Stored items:
-*-

Lemma decode_priority_spec t z : Forall text_byte t ->
  decode_priority t = Some z <-> integer_spelling t z /\ -2147483648 <= z <= 2147483647.
Proof.
  intros Ht. unfold decode_priority.
  assert (forall sign ds, t = sign ++ ds -> sign = [] \/ sign = [ch_minus] -> ds <> [] -> ds.[0] <> 0) as Hfirst.
  { intros sign ds -> _ Hne. apply Forall_app in Ht as [_ Ht]. by apply first_nonzero. }
  destruct (Z.eqb_spec t.[0] ch_minus) as [Em|Em].
  - destruct t as [|b ds]; [done|]. unfold byte_at in Em. simpl in Em. subst b. change (drop 1 (ch_minus :: ds)) with ds.
    split.
    + destruct (Z.eqb_spec ds.[0] 0) as [|E0]; [done|]. intros (m & Hm & [= <-])%bind_Some.
      apply magnitude_loop_spec in Hm as (Hd & Em & Hmax); [|lia|lia]. pose proof (decimal_bound ds Hd) as [H0 _].
      change (decimal_from 0 ds) with (decimal ds) in Em. split.
      * exists [ch_minus], ds. split; [done|]. split; [by right|]. split; [by intros ->|]. split; [done|].
        rewrite decide_True by done. destruct (Z.eqb_spec m 2147483648); [lia|]. unfold i32. words.
      * destruct (Z.eqb_spec m 2147483648); [lia|]. unfold i32. words.
    + intros ((sign & ds' & E & Hs & Hne & Hd & Ez) & Hr).
      destruct Hs as [->| ->].
      { simpl in E. subst ds'. apply Forall_cons in Hd as [Hd%is_digit_value _]. unfold ch_minus in Hd. lia. }
      injection E as <-. rewrite decide_True in Ez by done. pose proof (decimal_bound ds Hd) as [H0 _].
      rewrite (proj2 (Z.eqb_neq ds.[0] 0)) by (apply (Hfirst [ch_minus] ds); [done|by right|done]).
      rewrite (proj2 (magnitude_loop_spec 2147483648 ds 0 (decimal ds) ltac:(lia) ltac:(lia))) by (split_and!; [done|done|lia]).
      cbn [mbind option_bind]. f_equal. destruct (Z.eqb_spec (decimal ds) 2147483648); [lia|]. unfold i32. words.
  - split.
    + destruct (Z.eqb_spec t.[0] 0) as [|E0]; [done|]. intros (m & Hm & [= <-])%bind_Some.
      apply magnitude_loop_spec in Hm as (Hd & Ev & Hmax); [|lia|lia]. pose proof (decimal_bound t Hd) as [H0 _].
      change (decimal_from 0 t) with (decimal t) in Ev. assert (i32 m = m) as Ei by (unfold i32; words). split; [|lia].
      exists [], t. split; [done|]. split; [by left|]. split; [by intros ->|]. split; [done|].
      rewrite decide_False by done. lia.
    + intros ((sign & ds & -> & Hs & Hne & Hd & Ez) & Hr). destruct Hs as [->| ->]; [|done]. rewrite app_nil_l in *.
      rewrite decide_False in Ez by done. pose proof (decimal_bound ds Hd) as [H0 _].
      rewrite (proj2 (Z.eqb_neq ds.[0] 0)) by (apply (Hfirst [] ds); [done|by left|done]).
      rewrite (proj2 (magnitude_loop_spec 2147483647 ds 0 (decimal ds) ltac:(lia) ltac:(lia))) by (split_and!; [done|done|lia]).
      cbn [mbind option_bind]. f_equal. unfold i32. words.
Qed.

(** ** Identifiers *)

(** A profile's identifier: the SHA-256 fingerprint in lower case. *)
Definition profile_identifier (id : bytes) : Prop :=
  exists h, id = literal "sha256:" ++ h /\ List.length h = 64%nat /\ Forall (fun b => lower_hex b = true) h.

Lemma indexed_forall (P : Z -> bool) (l : bytes) from n :
  forallb (fun index => P l.[index]) (seq from n) = true
  <-> forall i, (from <= i < from + n)%nat -> P l.[i] = true.
Proof.
  rewrite forallb_forall. split; [intros H i Hi; apply H, in_seq; lia|]. intros H i Hi%in_seq. apply H. lia.
Qed.

Lemma forall_indexed (P : Z -> bool) (l : bytes) : Forall (fun b => P b = true) l
  <-> forall i, (i < List.length l)%nat -> P l.[i] = true.
Proof.
  rewrite Forall_lookup. split.
  - intros H i [b Hb]%lookup_lt_is_Some_2. unfold byte_at. rewrite Hb. by eapply H.
  - intros H i b Hb. specialize (H i (lookup_lt_Some _ _ _ Hb)). unfold byte_at in H. by rewrite Hb in H.
Qed.

Lemma canonical_profile_id_spec id : Forall text_byte id -> canonical_profile_id id = true <-> profile_identifier id.
Proof.
  intros Ht. unfold canonical_profile_id, strlen. rewrite text_c_string by done.
  rewrite !andb_true_iff, Nat.eqb_eq, has_prefix_spec, indexed_forall. unfold profile_identifier. split.
  - intros [[Hl [h ->]] Hh]. exists h. split; [done|]. rewrite length_app in Hl. change (List.length (literal "sha256:")) with 7%nat in Hl.
    split; [lia|]. apply forall_indexed. intros i Hi. specialize (Hh (7 + i)%nat ltac:(lia)).
    unfold byte_at in *. rewrite lookup_app_r in Hh by (vm_compute; lia).
    replace (7 + i - List.length (literal "sha256:"))%nat with i in Hh by (change (List.length (literal "sha256:")) with 7%nat; lia). done.
  - intros (h & -> & Hl & Hh). rewrite length_app. change (List.length (literal "sha256:")) with 7%nat.
    split; [split; [lia|by eexists]|]. intros i Hi. unfold byte_at. rewrite lookup_app_r by (change (List.length (literal "sha256:")) with 7%nat; lia).
    change (List.length (literal "sha256:")) with 7%nat. apply (proj1 (forall_indexed lower_hex h) Hh). lia.
Qed.

(** A request for a profile is accepted exactly when it names one. *)
Lemma profile_request_spec body capacity id : (DECK_COMPANION_PROFILE_ID_CAPACITY <= capacity)%nat ->
  deck_setup_http_parse_companion_profile_request body capacity = Some id
  <-> (List.length body <= 128)%nat /\ one_member (literal "profile_id=") body id /\ profile_identifier id.
Proof.
  intros Hc. unfold deck_setup_http_parse_companion_profile_request. split.
  - destruct (_ || _) eqn:E; [done|]. rewrite !orb_false_iff, negb_false_iff, has_prefix_spec, !Nat.ltb_ge, no_separator in E.
    destruct E as [[[[_ _] Hl] [raw ->]] Hno]. change (drop (List.length (literal "profile_id=")) (literal "profile_id=" ++ raw)) with raw.
    intros (t & [He Ht]%decode_form_component_spec & H)%bind_Some. destruct (canonical_profile_id t) eqn:Ec; [|done].
    injection H as ->. apply canonical_profile_id_spec in Ec; [|by eapply encodes_text]. split; [exact Hl|]. split; [|done].
    exists raw. split; [done|]. split; [|done]. intros Hin. apply Hno. rewrite elem_of_app. by right.
  - intros (Hl & (raw & -> & Hr & He) & Hid). destruct (_ || _) eqn:E.
    { exfalso. apply not_false_iff_true in E. apply E.
      rewrite !orb_false_iff, negb_false_iff, has_prefix_spec, !Nat.ltb_ge, no_separator.
      split; [split; [split; [split; [done|]|done]|by eexists]|]; [rewrite length_app; lia|].
      rewrite elem_of_app. intros [H|H]; [|done]. revert H. apply (bool_decide_unpack (38 ∉ literal "profile_id=")). reflexivity. }
    change (drop (List.length (literal "profile_id=")) (literal "profile_id=" ++ raw)) with raw.
    rewrite (proj2 (decode_form_component_spec raw capacity id)).
    + cbn [mbind option_bind]. rewrite (proj2 (canonical_profile_id_spec id (encodes_text _ _ He)) Hid). done.
    + split; [done|]. destruct Hid as (h & -> & Hh & _). rewrite length_app, Hh.
      change (List.length (literal "sha256:")) with 7%nat. unfold DECK_COMPANION_PROFILE_ID_CAPACITY in Hc. lia.
Qed.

-*-

Exercise brief:
Reproduce every entry above exactly as it was written.

Response below:
Lemma decode_priority_spec t z : Forall text_byte t ->
  decode_priority t = Some z <-> integer_spelling t z /\ -2147483648 <= z <= 2147483647.
Proof.
  intros Ht. unfold decode_priority.
  assert (forall sign ds, t = sign ++ ds -> sign = [] \/ sign = [ch_minus] -> ds <> [] -> ds.[0] <> 0) as Hfirst.
  { intros sign ds -> _ Hne. apply Forall_app in Ht as [_ Ht]. by apply first_nonzero. }
  destruct (Z.eqb_spec t.[0] ch_minus) as [Em|Em].
  - destruct t as [|b ds]; [done|]. unfold byte_at in Em. simpl in Em. subst b. change (drop 1 (ch_minus :: ds)) with ds.
    split.
    + destruct (Z.eqb_spec ds.[0] 0) as [|E0]; [done|]. intros (m & Hm & [= <-])%bind_Some.
      apply magnitude_loop_spec in Hm as (Hd & Em & Hmax); [|lia|lia]. pose proof (decimal_bound ds Hd) as [H0 _].
      change (decimal_from 0 ds) with (decimal ds) in Em. split.
      * exists [ch_minus], ds. split; [done|]. split; [by right|]. split; [by intros ->|]. split; [done|].
        rewrite decide_True by done. destruct (Z.eqb_spec m 2147483648); [lia|]. unfold i32. words.
      * destruct (Z.eqb_spec m 2147483648); [lia|]. unfold i32. words.
    + intros ((sign & ds' & E & Hs & Hne & Hd & Ez) & Hr).
      destruct Hs as [->| ->].
      { simpl in E. subst ds'. apply Forall_cons in Hd as [Hd%is_digit_value _]. unfold ch_minus in Hd. lia. }
      injection E as <-. rewrite decide_True in Ez by done. pose proof (decimal_bound ds Hd) as [H0 _].
      rewrite (proj2 (Z.eqb_neq ds.[0] 0)) by (apply (Hfirst [ch_minus] ds); [done|by right|done]).
      rewrite (proj2 (magnitude_loop_spec 2147483648 ds 0 (decimal ds) ltac:(lia) ltac:(lia))) by (split_and!; [done|done|lia]).
      cbn [mbind option_bind]. f_equal. destruct (Z.eqb_spec (decimal ds) 2147483648); [lia|]. unfold i32. words.
  - split.
    + destruct (Z.eqb_spec t.[0] 0) as [|E0]; [done|]. intros (m & Hm & [= <-])%bind_Some.
      apply magnitude_loop_spec in Hm as (Hd & Ev & Hmax); [|lia|lia]. pose proof (decimal_bound t Hd) as [H0 _].
      change (decimal_from 0 t) with (decimal t) in Ev. assert (i32 m = m) as Ei by (unfold i32; words). split; [|lia].
      exists [], t. split; [done|]. split; [by left|]. split; [by intros ->|]. split; [done|].
      rewrite decide_False by done. lia.
    + intros ((sign & ds & -> & Hs & Hne & Hd & Ez) & Hr). destruct Hs as [->| ->]; [|done]. rewrite app_nil_l in *.
      rewrite decide_False in Ez by done. pose proof (decimal_bound ds Hd) as [H0 _].
      rewrite (proj2 (Z.eqb_neq ds.[0] 0)) by (apply (Hfirst [] ds); [done|by left|done]).
      rewrite (proj2 (magnitude_loop_spec 2147483647 ds 0 (decimal ds) ltac:(lia) ltac:(lia))) by (split_and!; [done|done|lia]).
      cbn [mbind option_bind]. f_equal. unfold i32. words.
Qed.

(** ** Identifiers *)

(** A profile's identifier: the SHA-256 fingerprint in lower case. *)
Definition profile_identifier (id : bytes) : Prop :=
  exists h, id = literal "sha256:" ++ h /\ List.length h = 64%nat /\ Forall (fun b => lower_hex b = true) h.

Lemma indexed_forall (P : Z -> bool) (l : bytes) from n :
  forallb (fun index => P l.[index]) (seq from n) = true
  <-> forall i, (from <= i < from + n)%nat -> P l.[i] = true.
Proof.
  rewrite forallb_forall. split; [intros H i Hi; apply H, in_seq; lia|]. intros H i Hi%in_seq. apply H. lia.
Qed.

Lemma forall_indexed (P : Z -> bool) (l : bytes) : Forall (fun b => P b = true) l
  <-> forall i, (i < List.length l)%nat -> P l.[i] = true.
Proof.
  rewrite Forall_lookup. split.
  - intros H i [b Hb]%lookup_lt_is_Some_2. unfold byte_at. rewrite Hb. by eapply H.
  - intros H i b Hb. specialize (H i (lookup_lt_Some _ _ _ Hb)). unfold byte_at in H. by rewrite Hb in H.
Qed.

Lemma canonical_profile_id_spec id : Forall text_byte id -> canonical_profile_id id = true <-> profile_identifier id.
Proof.
  intros Ht. unfold canonical_profile_id, strlen. rewrite text_c_string by done.
  rewrite !andb_true_iff, Nat.eqb_eq, has_prefix_spec, indexed_forall. unfold profile_identifier. split.
  - intros [[Hl [h ->]] Hh]. exists h. split; [done|]. rewrite length_app in Hl. change (List.length (literal "sha256:")) with 7%nat in Hl.
    split; [lia|]. apply forall_indexed. intros i Hi. specialize (Hh (7 + i)%nat ltac:(lia)).
    unfold byte_at in *. rewrite lookup_app_r in Hh by (vm_compute; lia).
    replace (7 + i - List.length (literal "sha256:"))%nat with i in Hh by (change (List.length (literal "sha256:")) with 7%nat; lia). done.
  - intros (h & -> & Hl & Hh). rewrite length_app. change (List.length (literal "sha256:")) with 7%nat.
    split; [split; [lia|by eexists]|]. intros i Hi. unfold byte_at. rewrite lookup_app_r by (change (List.length (literal "sha256:")) with 7%nat; lia).
    change (List.length (literal "sha256:")) with 7%nat. apply (proj1 (forall_indexed lower_hex h) Hh). lia.
Qed.

(** A request for a profile is accepted exactly when it names one. *)
Lemma profile_request_spec body capacity id : (DECK_COMPANION_PROFILE_ID_CAPACITY <= capacity)%nat ->
  deck_setup_http_parse_companion_profile_request body capacity = Some id
  <-> (List.length body <= 128)%nat /\ one_member (literal "profile_id=") body id /\ profile_identifier id.
Proof.
  intros Hc. unfold deck_setup_http_parse_companion_profile_request. split.
  - destruct (_ || _) eqn:E; [done|]. rewrite !orb_false_iff, negb_false_iff, has_prefix_spec, !Nat.ltb_ge, no_separator in E.
    destruct E as [[[[_ _] Hl] [raw ->]] Hno]. change (drop (List.length (literal "profile_id=")) (literal "profile_id=" ++ raw)) with raw.
    intros (t & [He Ht]%decode_form_component_spec & H)%bind_Some. destruct (canonical_profile_id t) eqn:Ec; [|done].
    injection H as ->. apply canonical_profile_id_spec in Ec; [|by eapply encodes_text]. split; [exact Hl|]. split; [|done].
    exists raw. split; [done|]. split; [|done]. intros Hin. apply Hno. rewrite elem_of_app. by right.
  - intros (Hl & (raw & -> & Hr & He) & Hid). destruct (_ || _) eqn:E.
    { exfalso. apply not_false_iff_true in E. apply E.
      rewrite !orb_false_iff, negb_false_iff, has_prefix_spec, !Nat.ltb_ge, no_separator.
      split; [split; [split; [split; [done|]|done]|by eexists]|]; [rewrite length_app; lia|].
      rewrite elem_of_app. intros [H|H]; [|done]. revert H. apply (bool_decide_unpack (38 ∉ literal "profile_id=")). reflexivity. }
    change (drop (List.length (literal "profile_id=")) (literal "profile_id=" ++ raw)) with raw.
    rewrite (proj2 (decode_form_component_spec raw capacity id)).
    + cbn [mbind option_bind]. rewrite (proj2 (canonical_profile_id_spec id (encodes_text _ _ He)) Hid). done.
    + split; [done|]. destruct Hid as (h & -> & Hh & _). rewrite length_app, Hh.
      change (List.length (literal "sha256:")) with 7%nat. unfold DECK_COMPANION_PROFILE_ID_CAPACITY in Hc. lia.
Qed.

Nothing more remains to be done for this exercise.